■ DATASET CONTENT

(* ===== verification/Device.v ===== *)
(** * The state of a device (src/kernel/core/internal.h, src/kernel/include/melodi/core.h)

    The structures the kernel core keeps per network device.  Fields are named
    after the members with a prefix per structure; [zero_x] is what
    [memset(x, 0, sizeof( *x))] leaves.  Pointers to buffers are the bytes they
    point to, a network namespace is a number, an [sk_buff] is its bytes.  The
    members of [struct melodi_device] are grouped by the component that owns
    them.  Locks, work items and module references have no counterpart, except
    that a scheduled work item is the delay it was last scheduled with. *)
From S2P Require Import Prelude Buffer Uapi.
From S2P Require Import Replay Ordering Reliability Airtime.

Abbreviation melodi_replay_window := Replay.melodi_replay_window.
Abbreviation melodi_replay_reset := Replay.melodi_replay_reset.
Abbreviation melodi_order_state := Ordering.melodi_order_state.
Abbreviation melodi_reliability_state := Reliability.melodi_reliability_state.
Abbreviation melodi_airtime_window := Airtime.melodi_airtime_window.
Abbreviation airtime_zero := Airtime.airtime_zero.

Abbreviation MELODI_PEER_LIMIT := 64%nat.
Abbreviation MELODI_FRAGMENT_LIMIT := 64.
Abbreviation MELODI_REASSEMBLY_LIMIT := 16%nat.
Abbreviation MELODI_POLICY_PEER_LIMIT := 64%nat.
Abbreviation MELODI_POLICY_SERVICE_LIMIT := 64%nat.
Abbreviation MELODI_PENDING_LIMIT := 32%nat.
Abbreviation MELODI_RECEIPT_LIMIT := 64%nat.
Abbreviation MELODI_ORDER_FLOW_LIMIT := 32%nat.
Abbreviation MELODI_ORDER_BUFFER_LIMIT := 64%nat.
Abbreviation MELODI_REASSEMBLY_BYTE_LIMIT := 32768.
Abbreviation MELODI_REASSEMBLY_TIMEOUT_MS := 5000.
Abbreviation MELODI_RECEIPT_TIMEOUT_MS := 10000.
Abbreviation MELODI_ORDER_BYTE_LIMIT := 32768.
Abbreviation MELODI_DISCOVERY_TARGET_LIMIT := 16%nat.
Abbreviation MELODI_DISCOVERY_PENDING_LIMIT := 32%nat.
Abbreviation MELODI_DISCOVERY_PER_NODE_LIMIT := 4.
Abbreviation MELODI_DISCOVERY_BYTE_LIMIT := 32768.
Abbreviation MELODI_DISCOVERY_TIMEOUT_MS := 5000.
Abbreviation MELODI_TX_QUEUE_LIMIT := 128%nat.
Abbreviation MELODI_TX_DATA_LIMIT := 112.
Abbreviation MELODI_TX_BYTE_LIMIT := 262144.
Abbreviation MELODI_TX_PER_PEER_LIMIT := 32.
Abbreviation MELODI_TX_PER_SERVICE_LIMIT := 32.
Abbreviation MELODI_TX_PER_BINDING_LIMIT := 32.
Abbreviation MELODI_TX_FLOW_LIMIT := 64%nat.
Abbreviation MELODI_TX_HIGH_WATER := 96.
Abbreviation MELODI_TX_LOW_WATER := 48.
Abbreviation MELODI_TX_CONTROL_TTL_MS := 5000.
Abbreviation MELODI_TX_CONTROL_BURST := 8.
Abbreviation MELODI_TX_NAMESPACE_LIMIT := 256.
Abbreviation MELODI_TX_NAMESPACE_BYTE_LIMIT := 524288.
Abbreviation MELODI_TX_RESERVATION_LIMIT := 128%nat.
Abbreviation MELODI_LINK_LOCATOR_BROADCAST := 0xffffffff.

■ ABOUT THIS TASK
Tell how many lines in the listing include the string "kernel", and write nothing but that number.

■ ANSWER SECTION
2